Here’s a lesson: when you set a dichotomous standard like peer-reviewed yes/no and tell the public to trust it, you create the incentive for people to do the least they can to just barely get over that bar. This is why we have a giant industry of tens of thousands of academic journals producing products all branded as peer reviewed. Half a century ago, some academics declared themselves the gatekeepers of quality, and called their system peer review. To protect the authority of their expertise (and probably because they believed they knew best), they insisted it was the standard that mattered. But they couldn’t prevent other people from doing it, too. And so we have a constant struggle over what gets to be counted, and an effort to disqualify some journals with labels like “predatory,” even though it’s the billion-dollar corporations at the top of this system that are preying on us the most (along with lots of smaller scam purveyors).
In the case of my paper, I wouldn’t tell you to trust it much more because it’s in EJEPH, although I don’t think the journal is a scam. It’s just one indicator. But I can say it’s peer reviewed now and you can’t stop me.
Aside on service and reciprocity: Immediately after I submitted my paper, the EJEPH editors sent me a paper to review, which I respect. I declined because it wasn’t qualified, and then they sent me another. This assignment I accepted. The paper was definitely outside my areas of expertise, but it was a small study quite transparently done, in Nigeria.
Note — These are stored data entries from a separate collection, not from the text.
(** X10.  When [get_wipe_steps] pushes steps and the newest entry of the
    history is in absolute positioning, the last motion step goes to the
    offset coordinates of that entry: the wipe ends where the nozzle was. *)
Theorem wipe_returns_to_newest_position (w w' : gcode_wiper)
    (steps : list gcode_wiper_step) (divisors : list double)
    (newest : gcode_wiper_position) :
  reachable w -> get_wipe_steps w = Some ((steps, w'), divisors) -> steps <> [] ->
  last (positions (history_ w)) = Some newest -> is_relative newest = false ->
  last_xy steps = Some (get_offset_x newest, get_offset_y newest).
Proof.
  intros Hr Hsteps Hne Hnewest Habs. pose proof (reachable_wf w Hr) as Hwf.
  destruct (get_wipe_steps_plan w w' steps divisors Hwf Hsteps Hne)
    as (first & rest & anchor & _ & _ & -> & _ & Hlast).
  rewrite Hlast in Hnewest. injection Hnewest as <-.
  unfold last_xy, plan_steps, wipe_plan_of, wipe_plan_from.
  cbn [pre_retract outbound turn_around returning post_retract].
  set (anchor' := wipe_anchor w first anchor).
  set (newest := List.last rest first) in *.
  set (has_pre := greater_than (pre_wipe_retract_length_ w) (of_Z 0)).
  set (e0 := if has_pre then get_offset_e newest - pre_wipe_retract_length_ w
             else get_offset_e newest).
  set (back := tail (rev (first :: rest))).
  set (out := wipe_segments w false newest back e0 (wipe_feedrate (settings_ w))).
  set (t1 := motion_step w first anchor' (segment_retraction w first anchor') (snd out)
               (feedrate_after back (wipe_feedrate (settings_ w))) false).
  set (f2 := if use_full_wipe_ w then x_y_travel_speed (settings_ w) else of_Z (-1)).
  set (t2 := motion_step w anchor' first (segment_retraction w first anchor') (snd t1) f2 true).
  set (ret := wipe_segments w true first rest (snd t2) f2).
  rewrite !omap_app.
  assert (Hpost : omap step_xy
                    (if resolved_post_wipe_retract_length w >? of_Z 0
                     then [step_ef (if is_extruder_relative newest
                                    then of_Z (-1) * resolved_post_wipe_retract_length w
                                    else snd ret - resolved_post_wipe_retract_length w)
                                   (if negb (is_equal (retraction_feedrate (settings_ w))
                                                      (wipe_feedrate (settings_ w)))
                                    then retraction_feedrate (settings_ w)
                                    else feedrate_after rest f2)]
                     else []) = []).
  { by destruct (_ >? _). }
  rewrite Hpost, app_nil_r. clear Hpost.
  rewrite !last_app.
  destruct rest as [| v rest'].
  - subst newest. simpl in Habs. subst ret t2 t1. simpl.
    rewrite !motion_step_xy. simpl. by rewrite Habs.
  - subst ret newest. rewrite (wipe_segments_last_xy w true rest' first v _ _).
    + by rewrite last_cons_default.
    + by rewrite last_cons_default in Habs.
Qed.
End WiperCoverage.

(** ** Exact arithmetic *)

Lemma Rltb_true (a b : R) : Rltb a b = true <-> (a < b)%R.
Proof. unfold Rltb. destruct (Rlt_dec a b); split; intros; done || lra. Qed.

Lemma Rltb_false (a b : R) : Rltb a b = false <-> (b <= a)%R.
Proof. unfold Rltb. destruct (Rlt_dec a b); split; intros; done || lra. Qed.

Lemma budget_algebra (a wf rf : R) :
  rf <> 0%R -> (a * (wf / rf))%R <> 0%R ->
  (a * (wf / rf) * (a / (a * (wf / rf))) = a)%R
  /\ (a / (a * (wf / rf)) * wf = rf)%R.
Proof.
  intros Hrf Hwd.
  assert (Ha : a <> 0%R) by (intros ->; apply Hwd; ring).
  assert (Hwf : wf <> 0%R) by (intros ->; apply Hwd; unfold Rdiv; ring).
  split; field; done.
Qed.

Section ExactArithmetic.
Variable tol : R.
Local Existing Instance exact.
Local Instance exact_tolerance : Utilities := exact_utilities tol.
I was able to verify important details — like the relevance of the question asked (from cited literature), the nature of the study site (from Google maps and directories), the standards of measurement used (from other studies), the type of the instruments used (widely available), and the statistical analysis. I suggested some improvements to the contextualization of the write-up and recommended publication. I see no reason why this paper shouldn’t be published with the peer review seal of approval. If it turns out to be important, great. If not, fine. Like my paper, honestly. I have to say, it was a refreshing peer review experience on both ends.